Il gruppo automobilistico Tesla è stato condannato negli Stati Uniti a risarcire l’ex dipendente di colore Owen Diaz con 3,2 milioni di dollari per non averlo protetto dagli abusi razziali. Benché di condanna, la sentenza è stata accolta con sollievo dall’azienda poiché in una prima pronuncia il risarcimento era stato stabilito in 137 milioni, uno degli importi più alti nella casistica statunitense. Si tratta di una riduzione del 98% dopo che già in passato i giudici avevano ritenuto troppo alta la somma, indicando un limite a 15 milioni di dollari, decisione contro cui Diaz aveva fatto ricorso. I fatti risalgono a 7 anni fa e si sono svolti nello stabilimento di Fremont, in California, dove il lavoratore è stato insultato con epiteti razzisti e dove sono comparse scritte sui muri contro di lui. “Non credo che la verità e la giustizia abbiano trionfato”, ha detto Lawrence Organ, uno degli avvocati di Diaz, dopo il verdetto. La strategia di Tesla è stata quella di “minimizzare e screditare” ed “è triste che queste buffonate abbiano funzionato”, ha detto il legale. “Se ci fosse stato concesso di introdurre nuove prove, il verdetto sarebbe stato zero”, ha replicato l’amministratore delegato di Tesla (e proprietario di Twitter) Elon Musk.

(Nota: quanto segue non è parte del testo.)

(* ===== verification/Attempt.v ===== *)
(** * Attempt records

    [attempt.go] of [src/internal/tasks/snapshot], with the parts of an attempt
    kept in [supervision.go], [shared_allocation.go], [released_allocation.go],
    [lane_untouched.go] and [pools.go] ([PoolAllocation]): the lease an agent
    holds on a ticket, its scope, its history, and the document it is stored
    as.  [AttemptQueue] is from [receipt.go].

    A pointer is an option, a string that is empty when absent stays a string.
    [supervisionValue] writes its record through [encoding/json] and reads it
    back; for the texts of a document that is the object written here. *)

From S2P Require Import Prelude Utf8 GoStd Codes Limits Value Primitives Ids Parse Reader.
From S2P Require Import Ticket Inventory Marks RecordParts RecordCodec Intent.
Local Open Scope Z_scope.
Local Open Scope go_scope.

Definition ProfileAttempt : string := "taskman-attempt/0".
Definition ProfileReservations : string := "taskman-reservation-set/0".
Definition RuntimeExternalAgent : string := "external-agent".
Definition SupervisedProfile : string := "taskman-codex-supervisor/0".
Definition CauseLeaseExpired : string := "LEASE_EXPIRED".
Definition ProfileRetryAccounting : string := "taskman-retry-accounting/0".
Definition ProfileDirectPoolAdmission : string := "taskman-direct-pool-admission/0".
Definition ProfileLaneUntouched : string := "taskman-lane-untouched-attestation/0".
Definition MaxScopeResources : Z := MaxTouchPaths + MaxResources.
Definition MaxEntryResources : Z := 4096.
Definition MaxEscalationAnswerRefs : Z := 64.

Definition AttemptPhases : list string :=
  ["ADMITTED"; "RUNNING"; "BUILT"; "CHECKING"; "REVIEWING"; "REPAIRING"; "STOPPING"; "QUARANTINED"; "BLOCKED_RECOVERY";
   "FAILED"; "CANCELLED"; "READY_FOR_INTEGRATION"; "WAITING"; "RETURNED"; "COMPLETED"].

(** [TerminalPhases[phase]] *)
Definition TerminalPhase (phase : string) : bool :=
  (phase =s "FAILED") || (phase =s "CANCELLED") || (phase =s "COMPLETED").

Definition ScopeSources : list string := ["DECLARED"; "REQUESTED"; "DERIVED"; "WHOLE_REPOSITORY"].
Definition HandoffReasons : list string := ["CHANGES_REQUESTED"; "STAGE_COMPLETE"; "STAGE_INCOMPLETE"].
Definition historyKeys : list string := ["stage"; "poolId"; "memberId"].
Definition RetryReasonNames : list string := ["EXPIRED"; "RELEASED"; "FAILED"; "UNKNOWN"].
Definition untouchedAcknowledgements : list string :=
  ["noLaneAccess"; "noLaneCommands"; "noPhysicalCapabilityIssuedOrRetained"; "operatorAcceptsSafeReuseResponsibility"].

(** ** Data *)

Record Lease := mkLease { ls_Holder : string; ls_GrantedSeq : string; ls_ExpiresAt : string }.

Record Scope := mkScope { sc_Source : string; sc_Resources : list Resource; sc_DerivationSha256 : option string }.

Record Supervisor := { sup_Pid : string; sup_StartTime : string }.

Record Lane := { lane_Pgid : string; lane_LeaderPid : string; lane_LeaderStartTime : string; lane_SpawnEffectKey : string }.

Record BudgetField := { bf_Value : option string; bf_State : string }.

Record LoopProgress := { lp_Signal : string; lp_Fingerprint : option string }.

Record LoopEvidence := mkLoopEvidence {
  le_Disposition : string; le_CandidateTreeOid : option string; le_GateResults : string; le_Reviews : string;
  le_Progress : option LoopProgress
}.

Record GenerationHistory := mkHistory {
  gh_Stage : option string; gh_PoolID : option string; gh_MemberID : option string; gh_HandoffTo : string;
  gh_HandoffReason : string; gh_Loop : option LoopEvidence
}.

Record PriorGeneration := mkPrior {
  pg_Generation : string; pg_Quiescence : string; pg_ProvedSeq : string; pg_History : option GenerationHistory
}.

Record RetryAccounting := mkAccounting { ra_FailedOrUnknown : bool; ra_Disposition : string }.

Record EscalationAnswerRef := { ear_RequestID : string; ear_OriginSha256 : string; ear_HeadSha256 : string }.

Record PoolAllocation := mkAllocation {
  pa_PoolID : string; pa_MemberID : string; pa_AllocationID : string; pa_DefinitionSha256 : string;
  pa_AllocatedSeq : string; pa_ConfigRef : option ConfigRef
}.

Record DirectPoolAdmission := mkDirect {
  dpa_AttemptID : string; dpa_Generation : string; dpa_OriginalAdmissionSeq : string; dpa_Allocation : option PoolAllocation;
  dpa_Holder : string; dpa_Stage : string
}.

Record LaneUntouchedAttestation := mkUntouched {
  lua_Direct : DirectPoolAdmission; lua_ActorID : string; lua_ActorRole : string; lua_Evidence : string;
  lua_RecordedSeq : string; lua_RecordedAt : string
}.

Record SharedAllocation := { sa_SourceAttemptID : string; sa_SourceGeneration : string; sa_BoundSeq : string }.

Record ReleasedPoolAllocation := { rpa_Allocation : PoolAllocation; rpa_ReleasedSeq : string }.

Record Supervision := {
  sv_WorkerHolder : string; sv_LeaderStarted : string; sv_ProgramID : string; sv_OwnerStarted : string; sv_Worker : bool;
  sv_SessionID : string; sv_AuthorHolder : string; sv_AuthorSession : string; sv_ReviewerHolder : string;
  sv_ReviewerSession : string; sv_ReviewTree : string; sv_ReviewDigest : string; sv_HandoffDigest : string;
  sv_QuestionID : string; sv_QuestionRevision : string; sv_Question : string; sv_Answer : string; sv_ResumePhase : string;
  sv_IntegrationExpected : string; sv_IntegrationCommit : string; sv_IntegrationGrant : string; sv_Turns : string
}.

Record Attempt := mkAttempt {
  atp_DirectPoolAdmission : option DirectPoolAdmission;
  atp_SharedAllocation : option SharedAllocation;
  atp_ReleasedPoolAllocation : option ReleasedPoolAllocation;
  atp_LaneUntouchedAttestation : option LaneUntouchedAttestation;
  atp_OperatorNote : option OperatorNoteReference;
  atp_EscalationAnswers : list EscalationAnswerRef;
  atp_HandoffTo : string;
  atp_HandoffReason : string;
  atp_LastHeartbeatAt : option string;
  atp_RetryReasons : option (gmap string string);
  atp_RetryAccounting : option RetryAccounting;
  atp_HandoffEvidence : string;
  atp_Supervision : option Supervision;
  atp_Stage : string;
  atp_PoolAllocation : option PoolAllocation;
  atp_AttemptID : string;
  atp_TicketID : TicketID;
  atp_TicketRevision : string;
  atp_TicketRecordSha256 : string;
  atp_Generation : string;
  atp_Phase : string;
  atp_PhaseSinceSeq : string;
  atp_Cause : option string;
  atp_Mode : string;
  atp_PlanSha256 : option string;
  atp_PolicySha256 : string;
  atp_ConfigSha256 : string;
  atp_RuntimeID : string;
  atp_CapabilityProfileSha256 : string;
  atp_BaseCommit : string;
  atp_Branch : string;
  atp_WorktreePath : option string;
  atp_CandidateTreeOid : option string;
  atp_Supervisor : option Supervisor;
  atp_Lane : option Lane;
  atp_Quiescence : string;
  atp_NoExec : option string;
  atp_SpawnNoExecCount : string;
  atp_PendingEffects : list string;
  atp_RetryCount : string;
  atp_RepairRound : string;
  atp_Budget : gmap string BudgetField;
  atp_GateResults : list string;
  atp_Reviews : list string;
  atp_ManifestSha256 : option string;
  atp_ScopeCheck : string;
  atp_PriorGenerations : list PriorGeneration;
  atp_Lease : option Lease;
  atp_Scope : option Scope
}.

(** [a.Live()] *)
Definition Live (a : Attempt) : bool := negb (TerminalPhase (atp_Phase a)).

(** [AttemptQueue(id)] *)
Definition AttemptQueue (id : string) : res QueueID :=
  match strings.Split id ":"%char with
  | [p0; p1; p2; p3] =>
      if negb (p0 =s "attempt") || negb (slen p3 =? 32) || (MaxIdentifierBytes <? slen id) then
        Err (Errorf CodeMalformed id "invalid attempt identity" [])
      else
        let* _ := ParseDigest id (p3 +:+ p3) in
        ParseQueueID id ("queue:" +:+ p1 +:+ ":" +:+ p2)
  | _ => Err (Errorf CodeMalformed id "invalid attempt identity" [])
  end.

(** [CheckHandoffTarget] *)
Definition CheckHandoffTarget (where_ disposition stage to reason : string) : option Error :=
  let bad detail := Some (Errorf CodeMalformed where_ "%s" [AStr detail]) in
  if to =s ε then
    if negb (reason =s ε) then bad "a handoff reason requires a handoff target" else None
  else if negb (disposition =s CodeHandoff) && negb (disposition =s CodeReviewReturned) then
    bad "a handoff target requires a HANDOFF or REVIEW_RETURNED release"
  else if negb (existsb (String.eqb to) PoolStageRoles) then bad "handoff target is not implement, review or integrate"
  else if (disposition =s CodeReviewReturned) && negb (to =s "implement") then
    bad "REVIEW_RETURNED hands off to implement"
  else if reason =s ε then None
  else if reason =s "CHANGES_REQUESTED" then
    if negb (to =s "implement") || (stage =s "implement")
    then bad "CHANGES_REQUESTED returns review or integrate work to implement" else None
  else if reason =s "STAGE_INCOMPLETE" then
    if negb (to =s stage) then bad "STAGE_INCOMPLETE hands off to the same stage" else None
  else if reason =s "STAGE_COMPLETE" then
    if to =s stage then bad "STAGE_COMPLETE hands off to another stage" else None
  else bad "unknown handoff reason".
(* ===== verification/Planner.v ===== *)
(** * Planning

    [plan.go], [priority_admission.go], [authors.go], [loop_detect.go] and
    [retry_observation.go] of [src/internal/tasks/transaction], with what they
    use of its [stage.go], [pools.go], [pool_wait.go], [lease_handoff.go] and
    [lease_claim.go] and of [pool_recovery.go] of the package [snapshot]: which
    of the open tickets an agent may claim now, in what order, and why not the
    others.

    Reading a ticket that is held as its summary may panic, so the functions
    that read tickets return [planned]; the memo [Get] keeps of a loaded
    record is not threaded, since it changes no later answer.  A nil pointer
    the code would follow is a panic as well. *)

From S2P Require Import Prelude View Utf8 GoStd Codes Limits Value Primitives Ids Parse Ticket Inventory Marks.
From S2P Require Import RecordParts RecordCodec Collision Intent Attempt Updates Pools Clock.
Local Open Scope Z_scope.
Local Open Scope go_scope.

(** ** Panics *)

Inductive panic : Type :=
  | MaterializePanic (e : goerror)
  | NilPanic.

Definition planned : Type → Type := outcome panic.

(** [rec, _ := inv.Get(id)]; a nil record is [None]. *)
Definition get_record (inv : Inventory) (id : string) : planned (option Record_) :=
  match (Inventory_Get inv id).2 with
  | Found rec => Ok (Some rec)
  | Absent => Ok None
  | MaterializeError e => Err (MaterializePanic e)
  | NilLoader => Err NilPanic
  end.

(** The elements of a list for which a reading holds. *)
Fixpoint filter_planned {A} (f : A → planned bool) (l : list A) : planned (list A) :=
  match l with
  | [] => Ok []
  | x :: l' => let* b := f x in let* r := filter_planned f l' in Ok (if (b : bool) then x :: r else r)
  end.

Definition contains (l : list string) (x : string) : bool := existsb (String.eqb x) l.

(** [int64(len(xs))] *)
Definition len {A} (l : list A) : Z := Z.of_nat (length l).

(** ** Attempts of a ticket *)

(** [lastAttemptOf]: a fold over the map.  Go visits a map in any order; two
    generations of one ticket are never equal, so the order is not seen. *)
Definition newer (ticketID : string) (_ : string) (a : Attempt) (last : option Attempt) : option Attempt :=
  if (TicketID_Raw (atp_TicketID a) =s ticketID) &&
     match last with Some l => Size_Uint64 (atp_Generation l) <? Size_Uint64 (atp_Generation a) | None => true end
  then Some a else last.

Definition lastAttemptOf (attempts : gmap string Attempt) (ticketID : string) : option Attempt :=
  map_fold (newer ticketID) None attempts.

Definition cleanHandoff (a : Attempt) : bool :=
  (atp_RuntimeID a =s RuntimeExternalAgent) && (atp_Phase a =s "CANCELLED") &&
  match atp_RetryAccounting a with
  | Some x => negb (ra_FailedOrUnknown x) && ((ra_Disposition x =s CodeHandoff) || (ra_Disposition x =s CodeReviewReturned))
  | None => false
  end.

Definition exhaustedAttempt (a : Attempt) (limit : Z) : bool :=
  negb (atp_Phase a =s "COMPLETED") && (limit <=? Count_Int (atp_RetryCount a)) && negb (cleanHandoff a).

Definition record_id (rec : Record_) : string := TicketID_Raw (rec_TicketID rec).

Definition retryExhausted (attempts : gmap string Attempt) (rec : Record_) (limit : Z) : bool :=
  match lastAttemptOf attempts (record_id rec) with
  | Some last => (atp_TicketRevision last =s rec_AcceptanceRevision rec) && exhaustedAttempt last limit
  | None => false
  end.

(** *** What a retry is charged *)

Definition emptyRetryReasons : gmap string string := foldl (λ m k, <[k := "0"]> m) ∅ RetryReasonNames.

Definition retryReasons (a : Attempt) : gmap string string :=
  match atp_RetryReasons a with
  | None => <["UNKNOWN" := atp_RetryCount a]> emptyRetryReasons
  | Some reasons => foldl (λ m k, <[k := default ε (reasons !! k)]> m) emptyRetryReasons RetryReasonNames
  end.

Definition chargedReason (a : Attempt) : string :=
  if (atp_Phase a =s "FAILED") && match atp_Cause a with Some c => c =s CauseLeaseExpired | None => false end then "EXPIRED"
  else if atp_Phase a =s "FAILED" then "FAILED"
  else if atp_Phase a =s "CANCELLED" then "RELEASED"
  else "UNKNOWN".

Definition RetryObservation (attempts : gmap string Attempt) (rec : Record_) (limit : Z) : Value :=
  let a := lastAttemptOf attempts (record_id rec) in
  let current := match a with Some a => atp_TicketRevision a =s rec_AcceptanceRevision rec | None => false end in
  let charged := match a with Some a => if current then Count_Int (atp_RetryCount a) else 0 | None => 0 end in
  let reasons := match a with Some a => if current then retryReasons a else emptyRetryReasons | None => emptyRetryReasons end in
  let remaining := if limit - charged <? 0 then 0 else limit - charged in
  let history := if 0 <? Count_Int (default ε (reasons !! "UNKNOWN")) then "INCOMPLETE" else "COMPLETE" in
  let reason :=
    match a with
    | None => "INITIAL_ADMISSION"
    | Some x =>
        if negb (atp_TicketRevision x =s rec_AcceptanceRevision rec) then "NEW_ACCEPTANCE"
        else if atp_Phase x =s "COMPLETED" then "COMPLETED_ATTEMPT"
        else if cleanHandoff x then "VERIFIED_HANDOFF"
        else if retryExhausted attempts rec limit then "RETRY_EXHAUSTED"
        else "RETRY_AVAILABLE"
    end in
  let o := Set_ NewObject "remainingMeaning" (VString "RETRY_CAPACITY") in
  let o := Set_ o "retryAdmissionReason" (VString reason) in
  let o := Set_ o "charged" (VString (CountOf charged)) in
  let o := Set_ o "limit" (VString (CountOf limit)) in
  let o := Set_ o "remaining" (VString (CountOf remaining)) in
  let o := Set_ o "exhausted" (VBool (retryExhausted attempts rec limit)) in
  let o := Set_ o "byReason" (RetryReasonsValue reasons) in
  VObject (Set_ o "reasonHistory" (VString history)).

Quello di Diaz non è un caso isolato. Tesla è stata bersaglio di numerose lamentele da parte dei lavoratori di colore secondo cui i dirigenti della fabbrica hanno chiuso un occhio sul frequente uso di insulti razzisti alla catena di montaggio e sono stati lenti a ripulire disegni con svastiche e altri simboli di odio nelle aree comuni. Diaz, per fuggire da questo ambiente, cambiò lavoro facendosi assumere alla Coca Cola. In un altro processo Tesla è accusata dal dipartimento per i diritti civili della California che sostiene che centinaia di lavoratori afroamericani nella sua fabbrica sono stati vittime di maltrattamenti, tra cui molestie, disparità di retribuzione e ritorsioni.